Are you sure that parse_params is the bottle-neck? Have you profiled your app?
import re
from collections import defaultdict
names = ("paramName paramValue optimizeParam "
"paramLowerBound paramUpperBound".split())
stmt_regex = re.compile(r'model\.(%s)\s+(\d+)\s+(.*)' % '|'.join(names))
def parse_params(num_of_params, lines):
stmts = defaultdict(list)
for m in (stmt_regex.match(s) for s in lines):
if m and 1 <= int(m.group(2)) <= num_of_params:
stmts[m.group(1)].append(m.group(3).rstrip())
for k, v in stmts.iteritems():
print "%s = %s" % (k, ' '.join(v))
The code given in the OP does multiple tests per line to try to match against the expected set of values, each of which is being constructed on the fly. Rather than construct paramValue1, paramValue2, etc. for each line, we can use a regular expression to try to do the matching in a cheaper (and more robust) manner.
Here's my code snippet, drawing from some ideas that have already been posted.
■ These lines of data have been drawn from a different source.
(** A copied page refers to the block of the original. *)
Lemma refs_copied s0 s n k r nr : n_pages s0 r n -> (k <= n)%nat -> pages_copied s0 s k r nr -> refs s k nr = refs s0 k r.
Proof.
  intros (_ & _ & Hoff) Hk Hc. revert Hk Hc. induction k as [|k IH]; intros Hk Hc; [done|].
  destruct (Hc k ltac:(lia)) as (o & o' & Ho & Ho' & Hcp). rewrite (refs_snoc _ _ _ _ Ho), (refs_snoc _ _ _ _ Ho').
  rewrite IH by (lia || (intros i Hi; apply Hc; lia)). f_equal.
  destruct o as [p|], o' as [p'|]; cbn in Hcp |- *; try done. destruct Hcp as (q & Hq & _ & Hnew). by rewrite Hq, Hnew.
Qed.

Lemma shareable_blocks s n r b : shareable s n r -> b ∈ refs s n r -> exists blk, phys_blocks s !! b = Some blk /\ 0 < refcount blk.
Proof.
  intros [_ Hblk] (o & Ho & Hb)%list_elem_of_omap. apply elem_of_take in Ho as (i & Hi & Hlt). destruct o as [p|]; [|done].
  cbn in Hb. apply fmap_Some in Hb as (q & Hq & ->). by apply (Hblk i p q).
Qed.

(** A copy that is left after [j] pages is freed without a trace. *)
Lemma copying_freed s1 r newvr nr0 n j s : regions s1 !! newvr = Some nr0 -> shareable s1 n r -> (j <= n)%nat ->
  vr_length nr0 = Z.of_nat n * VM_PAGE_SIZE -> Z.of_nat n * VM_PAGE_SIZE < 2 ^ 32 -> copying s1 r newvr nr0 n j s ->
  exists nr, regions s !! newvr = Some nr /\ freeable s n nr /\
    forall w, dropped s newvr nr n w = with_world w (with_regions (delete newvr (regions s1)) s1).
Proof.
  intros Hnr0 Hsh Hj Hlen Hlt [(pbs & Hr & Hl & He & Hc & Hfg) Hp Hb [w0 Hrest]]. assert (Hn := proj1 Hsh).
  set (nr := with_physblocks pbs nr0) in *. exists nr. rewrite Hr, lookup_insert_eq. split; [done|].
  destruct (absent_tail s j n nr He Hj) as [Hptrs Hrefs]. rewrite (refs_copied s1 s n j r nr Hn Hj Hc) in Hrefs.
  assert (Hpos : forall b, b ∈ refs s1 j r -> exists blk, phys_blocks s1 !! b = Some blk /\ 0 < refcount blk).
  { intros b Hb'. apply (shareable_blocks s1 n r b Hsh).
    apply list_elem_of_omap in Hb' as (o & Ho & Hb'). apply elem_of_take in Ho as (i & Hi & Hij).
    apply list_elem_of_omap. exists o. split; [|done]. apply elem_of_take. exists i. split; [done|lia]. }
  split; [split; [|split; [by cbn; rewrite Hlen|]]|].
  - split; [done|]. split; [cbn; lia|]. intros i p Hi Hip. destruct (decide (i < j)%nat) as [Hij|Hij].
    + destruct (Hc i Hij) as (o & o' & _ & Ho' & Hcp). rewrite Hip in Ho'. injection Ho' as <-. destruct o; [|done].
      destruct Hcp as (q & _ & _ & Hq). by eexists.
    + cbn in Hip. rewrite He in Hip by lia. done.
  - rewrite Hrefs, Hb. intros b Hb'. destruct (Hpos b Hb') as (blk & Hlk & Hgt). rewrite bump_lookup, Hlk.
    eexists. split; [done|]. cbn. lia.
  - intros w. apply vm_ext; try (rewrite Hrest; reflexivity).
    + cbn [regions dropped with_world with_regions]. rewrite Hr, delete_insert_eq. done.
    + cbn [phys_regions dropped with_world with_regions with_phys_regions]. by rewrite Hptrs, Hfg.
    + cbn [phys_blocks dropped with_world with_regions with_phys_regions with_phys_blocks].
      rewrite Hrefs, Hb. by apply unbump_bump.
Qed.

Lemma map_copy_region_spec s vmp vr r n : regions s !! vr = Some r -> shareable s n r -> vr_length r < 2 ^ 32 ->
  (forall b blk, phys_blocks s !! b = Some blk -> refcount blk + uses b (refs s n r) < 2 ^ 8) ->
  wp (map_copy_region vmp vr) s (fun o s' =>
    (exists newvr nr, o = Some newvr /\ region_copied s n r newvr nr s') \/ (o = None /\ scarce /\ restored s s')).
Proof.
  intros Hr Hsh Hlt Hmax. assert (Hlen := proj1 (proj1 Hsh)). unfold map_copy_region.
  apply wp_bind, (wp_get_vr _ _ r); [done|]. apply wp_bind. rewrite Hlen at 1. eapply wp_mono; [apply region_new_spec|].
  intros [newvr|] s1; [|intros [Hsc Hres]; apply wp_ret; right; done].
  intros (Hfresh & k & w & ->). set (nr0 := new_region _ _ _ _ _ _). match goal with |- wp _ ?t _ => set (s1 := t) end.
  assert (Hne : vr <> newvr) by congruence.
  assert (Hr1 : regions s1 !! vr = Some r) by (cbn; by rewrite lookup_insert_ne).
  assert (Hres : forall w', restored s (with_world w' (with_regions (delete newvr (regions s1)) s1))).
  { intros w'. exists k, w'. apply vm_ext; try reflexivity. cbn. by rewrite delete_insert_id. }
  assert (Hfree : forall j s', (j <= n)%nat -> copying s1 r newvr nr0 n j s' ->
    wp (_ ← map_free newvr; mret (None : option nat)) s' (fun o s'' => o = None /\ restored s s'')).
  { intros j s' Hj Hcp. destruct (copying_freed s1 r newvr nr0 n j s' ltac:(apply lookup_insert_eq) Hsh Hj) as (nr & Hnr & Hf & Hd);
      [done|by rewrite <- Hlen|done|].
    apply wp_bind. eapply wp_mono; [by apply (map_free_exact s' newvr nr n)|]. intros x s2 [_ [w' ->]]. apply wp_ret. by rewrite Hd. }
  assert (Hcp0 : forall w', copying s1 r newvr nr0 n 0 (with_world w' s1)).
  { intros w'. split; [|done|done|by exists w']. exists (replicate n None). split.
    - change (with_physblocks (replicate n None) nr0) with nr0. cbn. by rewrite insert_insert_eq.
    - split; [by rewrite length_replicate|]. split; [intros i Hi; apply lookup_replicate_2; lia|].
      split; [intros i Hi; lia|done]. }
  unfold mem_type_of. apply wp_bind, wp_bind, (wp_get_vr _ _ r); [done|]. apply wp_ret, wp_bind.
  assert (Hev : wp (match ev_copy (mem_types (memtype r)) with Some f => f vr newvr | None => mret OK end) s1
    (fun x s' => (x <> OK -> scarce) /\ exists w, s' = with_world w s1)).
  { destruct (ev_copy _) as [f|] eqn:E.
    - destruct (ev_copy_ok _ _ E vr newvr s1) as (x & w1 & Hf & Hx). eapply wp_done; [exact Hf|]. split; [done|by exists w1].
    - apply wp_ret. split; [done|]. exists (world s1). by destruct s1. }
  eapply wp_mono; [exact Hev|]. intros x s2 [Hx [w2 ->]]. case_decide as Hok.
  { eapply wp_mono; [apply (Hfree O); [lia|apply Hcp0]|]. intros o s3 [-> Hs3]. right. split; [done|]. split; [by apply Hx|done]. }
  apply wp_bind. eapply wp_mono.
  { apply (copy_pages_spec s1 vr r newvr nr0 n 0); [apply Hcp0|exact Hr1|done|exact Hsh|exact Hmax|lia|].
    rewrite Hlen. apply (page_fuel_enough 0 n). lia. }
  intros ok s3 [[-> [(pbs & H1 & H2 & _ & H4 & H5) H6 H7 [w3 H8]]]|(-> & Hsc & j & Hj & Hcp)].
  - apply wp_ret. left. exists newvr, (with_physblocks pbs nr0). split; [done|]. split; try done.
    + cbn in H1. by rewrite H1, insert_insert_eq.
    + exists k, w3. by rewrite H8.
  - eapply wp_mono; [by apply (Hfree j)|]. intros o s4 [-> Hs4]. by right.
Qed.

(** ** Walks over the regions of a process *)

(** The body goes on to the next region, or ends the walk with a result. *)
Lemma wp_for_regions_exit {R} (Inv : list (nat * vir_region) -> vm W RT YT -> Prop) (Exit : R -> vm W RT YT -> Prop) vmp (t : RT) l
    (body : nat -> M W RT YT (option R)) : avl_elems t = entry <$> l ->
  (forall l1 s, Inv l1 s -> exists vp, procs s !! vmp = Some vp /\ vm_regions_avl vp = t) ->
  (forall l1 x l2 s, l = l1 ++ x :: l2 -> Inv l1 s ->
     wp (body x.1) s (fun r s' => match r with Some e => Exit e s' | None => Inv (l1 ++ [x]) s' end)) ->
  forall l2 l1 fuel s, l = l1 ++ l2 -> (length l2 < fuel)%nat -> Inv l1 s ->
    wp (for_regions fuel vmp (head (entry <$> l2)) body) s (fun r s' => match r with Some e => Exit e s' | None => Inv l s' end).
Proof.
  intros Hel Htree Hbody. induction l2 as [|x l2 IH]; intros l1 [|fuel] s Hl Hf Hinv; cbn in Hf; try lia; cbn [for_regions].
  { apply wp_ret. rewrite app_nil_r in Hl. by subst. }
  cbn [fmap list_fmap head]. unfold entry at 1. apply wp_bind. eapply wp_mono; [by eapply Hbody|].
  intros [e|] s' Hinv'; [by apply wp_ret|].
  destruct (Htree _ _ Hinv') as (vp & Hvp & <-). apply wp_bind, (wp_get_tree _ _ vp); [done|].
  assert (avl_search_gt (vaddr x.2) (vm_regions_avl vp) = head (entry <$> l2)) as ->.
  { rewrite avl_gt_elems. pose proof (avl_ordered (vm_regions_avl vp)) as Hord.
    rewrite Hel, Hl, fmap_app, fmap_cons in Hord |- *. exact (list_gt_at _ _ _ _ Hord). }
  apply (IH (l1 ++ [x])); [by rewrite <- app_assoc|lia|done].
Qed.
This lets you add a new keyword to the key_to_collection dictionary and not have to change anything else.
import re
def parse_params(num_of_params, lines):
pattern = re.compile(r"""
model\.
(.+) # keyword
(\d+) # index to keyword
[ ]+ # whitespace
(.+) # value
""", re.VERBOSE)
key_to_collection = {
"paramName": names,
"paramValue": params,
"optimizeParam": optimize,
"paramLowerBound": upper,
"paramUpperBound": lower,
}
for line in lines:
match = pattern.match(line)
if not match:
print "Invalid line: " + line
elif match[1] not in key_to_collection:
print "Invalid key: " + line
# Not sure if you really care about enforcing this
elif match[2] > num_of_params:
print "Invalid param: " + line
else:
key_to_collection[match[1]].append(match[3])
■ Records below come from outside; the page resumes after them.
(* ===== verification/RegionMap.v ===== *)
(** * Mapping memory: [map_pf], [map_handle_memory], [map_page_region] ([region.c])

    A region of anonymous memory gets its pages when they are touched; a page
    that is shared, as after a fork, becomes private when it is written to. *)
From S2P Require Import Prelude StateM DList Avl Region RegionOps RegionSlot RegionUnmap Yielded YieldedInv.
From S2P Require Import YieldBlock RegionFree RegionFork.
Open Scope Z_scope.

(** ** The rest of the server *)

(** [pb_new] makes a block without references, [pb_free] takes one back. *)
Class BlockOk (W RT YT : Type) `{!VmServer W RT YT} `{!ForkOk W RT YT} := {
  pb_new_ok : forall (s : vm W RT YT) a,
    (exists b w, phys_blocks s !! b = None /\
      pb_new a s = Done (Some b, with_world w (with_phys_blocks (<[b := PhysBlock a 0]> (phys_blocks s)) s))) \/
    (scarce /\ exists w, pb_new a s = Done (None, with_world w s));
  pb_free_ok : forall (s : vm W RT YT) b blk, phys_blocks s !! b = Some blk -> refcount blk = 0 ->
    exists w, pb_free b s = Done (tt, with_world w (with_phys_blocks (delete b (phys_blocks s)) s))
}.

(** Private anonymous memory: a page can be written to when it has a frame of its
    own.  A fault on a new page gives its block a frame; a fault on a write to a
    shared page gives the page a new block, a copy.  A fault can fail when memory
    is scarce. *)
Record anonymous {W RT YT} `{!VmHdr} `{!VmServer W RT YT} `{!ForkOk W RT YT} (mt : nat) : Prop := Anonymous {
  an_writable : exists f, writable (mem_types mt) = Some f /\ forall (s : vm W RT YT) p q blk,
    phys_regions s !! p = Some q -> phys_blocks s !! ph q = Some blk ->
    f p s = Done (if decide (phys blk <> MAP_NONE /\ refcount blk = 1) then 1 else 0, s);
  an_fault : exists f, ev_pagefault (mem_types mt) = Some f /\ forall (s : vm W RT YT) vmp region p q blk write,
    phys_regions s !! p = Some q -> phys_blocks s !! ph q = Some blk -> 0 < refcount blk ->
    (scarce /\ exists w, f vmp region p write s = Done (ENOMEM, with_world w s)) \/
    exists a w, a <> MAP_NONE /\
      if decide (phys blk = MAP_NONE) then
        f vmp region p write s = Done (OK, with_world w (with_phys_blocks (<[ph q := PhysBlock a (refcount blk)]> (phys_blocks s)) s))
      else if decide (refcount blk > 1 /\ write <> 0) then exists b, phys_blocks s !! b = None /\
        f vmp region p write s = Done (OK, with_world w
          (with_phys_regions (<[p := PhysRegion b (offset q)]> (phys_regions s))
            (with_phys_blocks (<[b := PhysBlock a 1]> (drop_ref (ph q) (phys_blocks s))) s)))
      else f vmp region p write s = Done (OK, with_world w s)
}.
Arguments anonymous W RT YT {_ _ _} _.

Section touch.
Context {W RT YT : Type} `{!Cmp64} `{!Avl Z nat RT} `{!AvlOk Z nat RT} `{!Avl block_id nat YT} `{!AvlOk block_id nat YT}
  `{!VmHdr} `{!VmServer W RT YT} `{!YieldOk W RT YT} `{!ForkOk W RT YT} `{!UnrefOk W RT YT} `{!BlockOk W RT YT}.
Implicit Types (s : vm W RT YT) (l : list (nat * vir_region)).

(** The pages that are present have their frames. *)
Definition backed s (n : nat) (r : vir_region) : Prop :=
  n_pages s r n /\ forall (i : nat) p q, (i < n)%nat -> physblocks r !! i = Some (Some p) -> phys_regions s !! p = Some q ->
    exists blk, phys_blocks s !! ph q = Some blk /\ 0 < refcount blk /\ phys blk <> MAP_NONE.

(** Page [i] is present and its frame is its own. *)
Definition resident s (r : vir_region) (i : nat) : Prop :=
  exists p q blk, physblocks r !! i = Some (Some p) /\ phys_regions s !! p = Some q /\ phys_blocks s !! ph q = Some blk /\
    phys blk <> MAP_NONE /\ refcount blk = 1.

(** What touching pages does to blocks: they keep their frames and get no new
    references, and those of one page stay as they are. *)
Definition blocks_kept (m m' : gmap nat phys_block) : Prop :=
  forall b blk, m !! b = Some blk -> 0 < refcount blk -> phys blk <> MAP_NONE ->
    exists blk', m' !! b = Some blk' /\ phys blk' = phys blk /\ 0 < refcount blk' <= refcount blk.

Lemma blocks_kept_trans m1 m2 m3 : blocks_kept m1 m2 -> blocks_kept m2 m3 -> blocks_kept m1 m3.
Proof.
  intros H12 H23 b blk Hb Hpos Hn. destruct (H12 b blk Hb Hpos Hn) as (blk' & Hb' & E & Hle).
  destruct (H23 b blk' Hb') as (blk'' & ? & ? & ?); [lia|congruence|]. exists blk''. split; [done|]. split; [congruence|lia].
Qed.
Full disclosure: I have not compiled/tested this.
It can certainly be made more efficient. But, to be honest, unless this function is called hundreds of times a second, or works on thousands of lines, is it necessary?
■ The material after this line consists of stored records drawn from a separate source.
(* ===== verification/RegionProps.v ===== *)
(** * Properties of the memory regions *)
From S2P Require Import Prelude StateM Avl Region RegionOps RegionSlot RegionUnmap RegionDemo.
Open Scope Z_scope.

Section props.
Context {W RT YT : Type} `{!Avl Z nat RT} `{!AvlOk Z nat RT} `{!VmHdr} `{!VmServer W RT YT}.
Implicit Types (s : vm W RT YT) (l : list (nat * vir_region)).

(** C13: [region_find_slot] finds a place whenever there is one, and only real
    places.  For a process whose regions do not overlap and leave page zero free,
    and for a request of whole pages in [minv, maxv) (or right at [minv] if
    [maxv] is 0), no assertion of the code fails and the search ends; it returns
    SLOT_FAIL and changes nothing exactly when no range of [len] bytes in the
    bounds is disjoint from all regions, and otherwise returns such a range and
    stores its end as the hint of the next search.  The hint of the last search
    must differ from [minv] (see [find_slot_hint_assert]). *)
Theorem find_slot_spec s vmp vp lo l minv maxv len :
  has_regions lo s vmp vp l -> VM_PAGE_SIZE <= lo -> VM_DATATOP < 2 ^ 32 - VM_PAGE_SIZE ->
  request minv maxv len -> vm_region_top vp < 2 ^ 32 -> maxv = 0 \/ vm_region_top vp <> minv ->
  wp (region_find_slot vmp minv maxv len) s (slot_result s vmp vp l.*2 minv maxv len).
Proof. apply find_slot_done. Qed.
I would be more concerned about making it clear what is happening... currently, I'm far from clear on that aspect.
Just eyeballing it, the input seems to look like this:
model.paramName 1 A model.paramValue 1 B model.optimizeParam 1 C model.paramLowerBound 1 D model.paramUpperBound 1 E model.paramName 2 F model.paramValue 2 G model.optimizeParam 2 H model.paramLowerBound 2 I model.paramUpperBound 2 J
And your desired output seems to be something like:
Names = AF
Params = BG
etc...
Now, since my input certainly doesn't match yours, the output is likely off too, but I think I have the gist.
There are a few points. First, does it matter how many parameters are passed to the function? For example, if the input has two sets of parameters, do I just want to read both, or is it necessary to allow the function to only read one? For example, your code allows me to call parse_params(1,1) and have it only read parameters ending in a 1 from the same input. If that's not actually a requirement, you can skip a large chunk of the code.
Second, is it important to ONLY read the given parameters? If I, for example, have a parameter called 'paramFoo', is it bad if I read it? You can also simplify the procedure by just grabbing all parameters regardless of their name, and extracting their value.
def parse_params(input):
parameter_list = {}
param = re.compile(r"model\.([^ ]+) [0-9]+ ([^ ]+)")
each_parameter = param.finditer(input)
for match in each_parameter:
key = match[0]
value = match[1]
if not key in paramter_list:
parameter_list[key] = []
parameter_list[key].append(value)
return parameter_list
The output, in this instance, will be something like this:
{'paramName':[A, F], 'paramValue':[B, G], 'optimizeParam':[C, H], etc...}
Notes: I don't know Python well, I'm a Ruby guy, so my syntax may be off. Apologies.